I suppose I should back up a bit. I could probably start at the part where the world loathed me. I’m pretty sure you think I’m exaggerating when I say that, because there’s pretty much nothing that the world uniformly loathes. On the other hand, a paper I read once stated, “In virtually every culture there has existed some word for evil, a universal, linguistic acknowledgment of the archetypal presence of ‘something that brings sorrow, distress, or calamity...’”

So if every culture has a word for it, then the word must have been invented to describe something – ‘cuz that’s what Humans do. We put labels on stuff as soon as we want to get a handle on it. It’d be interesting to see which came first – the word for “evil” or the word for “God”.

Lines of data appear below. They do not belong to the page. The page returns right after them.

Lemma C10_redefined_witness :
  (exists res st' r,
     parse_prokka 4300 report_redefined fresh = (res, st') /\
     prokka st' !! spec_sample_id line_K12 = Some r /\
     r !! "organism" = Some (VInt 7)) /\
  (forall s_name q st0, prokka st0 !! s_name = Some q ->
     parse_line 4300 s_name ("organism:7" ++ nl) st0 =
     (Ok tt, filled st0 s_name (<["organism" := VInt 7]> q) []) /\
     forall k, k <> "organism" -> <["organism" := VInt 7]> q !! k = q !! k).
Proof.
  apply (C10_redefined 4300 report_redefined fresh
           line_K12 ("contigs: 5" ++ nl) ("bases: 4641652" ++ nl)
           (text ["organism:7"; " CDS:5"])
           [] ("organism:7" ++ nl) [" CDS:5" ++ nl] "organism" ("7" ++ nl) 7).
  - reflexivity.
  - reflexivity.
  - exists 5. reflexivity.
  - exists 4641652. reflexivity.
  - reflexivity.
  - intros l Hl. inversion Hl.
  - reflexivity.
  - reflexivity.
  - intros l Hl. apply list_elem_of_singleton in Hl as ->. reflexivity.
Defined.

(** The name of a field is the text before the colon as it stands: the
    line [ CDS:5] fills the field [ CDS], and no field [CDS]. *)
Example field_name_verbatim :
  forall r,
    prokka (snd (parse_prokka 4300 report_redefined fresh))
      !! "strain K12_sample1" = Some r ->
    r !! " CDS" = Some (VInt 5) /\ r !! "CDS" = None /\
    r !! "organism" = Some (VInt 7).
Proof.
  intros r. rewrite run_redefined. cbn [snd prokka].
  rewrite lookup_singleton_eq. intros [= <-].
  repeat split; vm_compute; reflexivity.
Qed.

(** ** Further properties of the module *)

Section Further.

Variable max_str_digits : nat.

(** [parse_prokka] on a file, by the names of this part. *)
Lemma parse_prokka_file f st :
  parse_prokka max_str_digits f st =
  if passes_gate f then
    let '(res, r, lg) := file_view max_str_digits f in
    (res, filled st (sample_name f) r (file_log f ++ lg))
  else (Ok tt, st).
Proof.
  destruct (read_head f) as [[[l1 l2] l3] rest] eqn:Hh.
  rewrite (parse_prokka_view _ _ _ _ _ _ _ Hh).
  unfold passes_gate, file_view, sample_name, file_log. now rewrite Hh.
Qed.

Lemma file_view_res f res r lg :
  file_view max_str_digits f = (res, r, lg) ->
  res = Ok tt \/ res = Raise ValueError.
Proof.
  unfold file_view. destruct (read_head f) as [[[l1 l2] l3] rest].
  apply body_view_res.
Qed.

(** The loop returns exactly when every line has two pieces. *)
Lemma scan_lines_ok_iff lines : forall r,
  fst (fst (scan_lines max_str_digits lines r)) = Ok tt <->
  Forall two_pieces lines.
Proof.
  induction lines as [|line lines IH]; intros r; cbn [scan_lines].
  - split; [constructor|reflexivity].
  - rewrite Forall_cons.
    destruct (Py.split ":" None line) as [|d [|v [|x xs]]] eqn:E;
      try (cbn [fst]; split;
           [discriminate
           |intros [(d' & v' & H) _]; rewrite E in H; discriminate H]).
    assert (T : two_pieces line) by (exists d, v; exact E).
    destruct (Py.int max_str_digits v) as [z|].
    + rewrite IH. tauto.
    + specialize (IH r).
      destruct (scan_lines max_str_digits lines r) as [[res r'] lg].
      cbn [fst] in *. rewrite IH. tauto.
Qed.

I’m it – the thing that every culture has named. And almost without exception, I live in dark places. In the middle of the 21st Century, while there aren’t many caves left, there are lots and lots of basements. That’s where you’ll usually find me – evil lurking in basements.

It’s funny, ‘cuz bad guys always act like they’re looking for me. The real nut cases say that they’re seeking me to worship me. Those are the ones that amuse me the most because no matter how hard they tried to find me, no matter how many millions of dollars they spent or how many people they murdered to come to me face-to-face, the second they look at me, they completely lose it and beg to leave; they grovel, roll around on the ground, mess themselves and volunteer to sacrifice to me anything and everything they have.

And I’m not even Incarnate – I’m excarnate. I’m the one who DOES the dirty work because I am the one who is Unmade flesh. I was alive on Earth at one time and when I joined the ranks I became excarnate and now I serve. In basements. All the time.

Someone came down the stairs: thud, thud, thud; male heaviness. The young Ms. Washington was here, too. But there might have been a surprise or two in the offing.

I smiled an excarnate smile and opened my mouth.